(** A Date line of the input is kept. *)
Lemma rewrite_lines_keeps_date (all : list string) (v date_only : string) (id : Z)
    (h : bool) (todo : list string) (l : string) :
  l ∈ todo → Py.startswith l "[Date" = true →
  l ∈ rewrite_lines all v date_only id h todo.
Proof.
  intros Hin Hdate. revert h.
  induction todo as [|line todo IH]; intros h; [by apply elem_of_nil in Hin|].
  cbn [rewrite_lines].
  apply elem_of_cons in Hin as [<-|Hin].
  - rewrite (tag_first_letter "[" "D" "E" "ate" "vent" l) by done.
    rewrite (tag_first_letter "[" "D" "W" "ate" "hite" l) by done.
    rewrite (tag_first_letter "[" "D" "B" "ate" "lack" l) by done.
    rewrite andb_false_r. left.
  - specialize (IH Hin).
    destruct (h && Py.startswith line "[Event").
    { right. apply elem_of_app. right. apply IH. }
    destruct (Py.startswith line "[White"); [right; apply IH|].
    destruct (Py.startswith line "[Black"); [right; apply IH|].
    destruct (Py.startswith line "[Event"); right; apply IH.
Qed.
(** * LiveClient: session and media-pipeline controller

    A shallow embedding of [src/liveClient.ts] (class [LiveClient]) and of
    the handlers of [src/App.tsx] that drive it, with the properties of the
    controller proved over it.

    Conventions of the embedding.
    - A method of the class is a function from the client's fields to the
      new fields and the list of observable effects it performed, in order
      (callback invocations, calls on browser and transport objects).
    - What a method reads from the outside (the wall clock, the outcome of
      an awaited promise, whether a browser call throws) is an argument.
    - An [async] method is cut at its [await]: the part before it and the
      continuation are separate functions, and the continuation runs on
      whatever the fields are when it resumes. *)

From Stdlib Require Import ZArith NArith QArith List String Ascii Bool Lia.
From Stdlib Require Import DecimalString DecimalN Lqa Sorted.
Import ListNotations.

Local Open Scope string_scope.
Local Open Scope list_scope.

(** ** JavaScript numbers as the encoder sees them *)

(** A value of a [Float32Array] read as a JS number: a finite value (a
    rational; the sign of zero plays no part below), an infinity or NaN.
    The encoder multiplies a clamped 24-bit value by a 15- or 16-bit
    constant, which binary64 does exactly, so products are exact. *)
Inductive number : Type :=
| Finite (q : Q)
| PosInfinity
| NegInfinity
| NaN.

(** [Math.min(a, b)]: NaN if either is NaN. *)
Definition Math_min (a b : number) : number :=
  match a, b with
  | NaN, _ | _, NaN => NaN
  | NegInfinity, _ | _, NegInfinity => NegInfinity
  | PosInfinity, x | x, PosInfinity => x
  | Finite p, Finite q => if Qle_bool p q then Finite p else Finite q
  end.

++++++

### Aim of the task
An exact copy of the lines from the one containing "NaN, _ | _, NaN => NaN" through the last line of the material, both included, is to be printed, and nothing else.

### Task response
  | NaN, _ | _, NaN => NaN
  | NegInfinity, _ | _, NegInfinity => NegInfinity
  | PosInfinity, x | x, PosInfinity => x
  | Finite p, Finite q => if Qle_bool p q then Finite p else Finite q
  end.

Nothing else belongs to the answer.